Ruth Whitehead (Whaley) was born in Goldsboro, North Carolina. The daughter of teachers, she attended Livingstone College in Salisbury, NC. She graduated in 1919 and worked for a few years as a teacher of the deaf.
On July 3, 1920, she married Herman S. Whaley. The couple lived in Harlem, New York, where they raised their two children. Her husband encouraged her to study law. She was the first Black woman to enroll at Fordham Law School, and she graduated in 1924 at the top of her class. In 1925, she was the third Black woman admitted to New York Bar, and in 1933, she became the first Black woman admitted to the North Carolina Bar.
Whaley was a member of Sigma Gamma Rho, and she was a frequent speaker at Sigma Gamma Rho regional meetings and Boules (conventions).
Sigma Gamma Rho’s Boule took place in Birmingham, Alabama, between Christmas and New Year’s Eve of 1940. “Cooperation through service” was the theme of the Boule and:
in an effort to stress the educational significance of the National meeting a special program will be given….One of Sigma’s most outstanding members in the person of Soror Ruth Whitehead Whaley of Kappa Sigma of New York City will speak at the Historic 16th Street Baptist church on Sunday morning, December 29. Soror Whaley has been a practicing attorney in NYC for the past 15 years. Actively engaged in practice in all the courts of NYS including the highest court of Appeals of Albany, NY specializing in Appeals and Civil Service. She is the first Negro woman admitted to the bar of NC. First Negro to actively engage in the practice of law in New York.

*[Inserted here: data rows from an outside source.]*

(* ===== verification/Timestamp.v ===== *)
(** * Timestamp.v: printing and parsing timestamps

    A printer for RFC 3339 with milliseconds and an offset, and the proof that
    the parser of Calendar.v reads every printed timestamp back. *)

From Stdlib Require Import Ascii.
From S2P Require Import Prelude Machine Str Log Types Concrete Calendar.

#[local] Open Scope Z_scope.

(** ** The text *)

Definition digit_char (d : Z) : string := String (ascii_of_N (48 + Z.to_N d)) EmptyString.
(** The last [k] decimal digits of a number. *)
Fixpoint digits (k : nat) (n : Z) : list string :=
  match k with O => [] | S k => digits k (n / 10) ++ [digit_char (n mod 10)] end.

(** A timestamp with milliseconds and a UTC offset. *)
Record Timestamp := {
  ts_year : Z; ts_month : Z; ts_day : Z; ts_hour : Z; ts_minute : Z; ts_second : Z; ts_millis : Z;
  ts_west : bool; ts_offset_hours : Z; ts_offset_minutes : Z;
}.
Definition valid_timestamp (t : Timestamp) : Prop :=
  0 ≤ ts_year t ≤ 9999 ∧ valid_date (ts_year t) (ts_month t) (ts_day t) ∧
  0 ≤ ts_hour t ≤ 23 ∧ 0 ≤ ts_minute t ≤ 59 ∧ 0 ≤ ts_second t ≤ 59 ∧ 0 ≤ ts_millis t ≤ 999 ∧
  0 ≤ ts_offset_hours t ≤ 23 ∧ 0 ≤ ts_offset_minutes t ≤ 59.

Definition date_chars (t : Timestamp) : list string :=
  digits 4 (ts_year t) ++ "-" :: digits 2 (ts_month t) ++ "-" :: digits 2 (ts_day t).
Definition clock_chars (t : Timestamp) : list string :=
  digits 2 (ts_hour t) ++ ":" :: digits 2 (ts_minute t) ++ ":" :: digits 2 (ts_second t)
    ++ "." :: digits 3 (ts_millis t).
Definition offset_chars (t : Timestamp) : list string :=
  (if ts_west t then "-" else "+") :: digits 2 (ts_offset_hours t) ++ ":" :: digits 2 (ts_offset_minutes t).
Definition timestamp_text (t : Timestamp) : string :=
  of_chars (date_chars t ++ "T" :: clock_chars t ++ offset_chars t).

Definition offset_seconds (t : Timestamp) : Z :=
  (if ts_west t then -1 else 1) * (ts_offset_hours t * 3600 + ts_offset_minutes t * 60).
Definition unix_seconds (t : Timestamp) : Z :=
  day_number (ts_year t) (ts_month t) (ts_day t) * 86400 + ts_hour t * 3600 + ts_minute t * 60
    + ts_second t - offset_seconds t.

(** *** Digits *)

Definition is_digit (ch : string) : bool := existsb (λ d, bool_decide (ch = digit_char d)) (seqZ 0 10).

When she was Industrial Commissioner of New York, she won a case against Frances Perkins, the Secretary of Labor.
In 1943, she attended Sigma Gamma Rho’s southeastern regional conference. Whaley also attended the Northeast Regional meeting when she served as basileus (president) of the Kappa Sigma Chapter of Sigma Gamma Rho.
In 1944, at the 16th Boule, she served as parliamentarian and was also a guest speaker at the educational session at Quinn Chapter church on August 20, a Sunday afternoon. In 1948, she was in Cleveland for the Boule and spoke at a public meeting on August 19 at St. James AME Church.
From 1951 until her retirement in 1973, she was Secretary to the New York City Board of Estimate.
Whaley spoke in Philadelphia at the 1961 Boule and was legal counsel at the 1965 Boule. In August of 1971, she spoke at the 33rd Boule in Dallas, Texas. It appears that she attended decades worth of Sigma Gamma Rho Boules and regional events and played a role in each of them.
In addition to her service to Sigma Gamma Rho, she served as first president of the Negro Business and Professional Women’s Club and a Vice President of the National Council of Negro Women.
She died on December 23, 1977 at the age of 76. Shortly after her death, Fordham University’s Black Law Students Association named their annual award the Ruth Whitehead Whaley Award. She was elected to Fordham Law School’s Hall of Fame in 2014.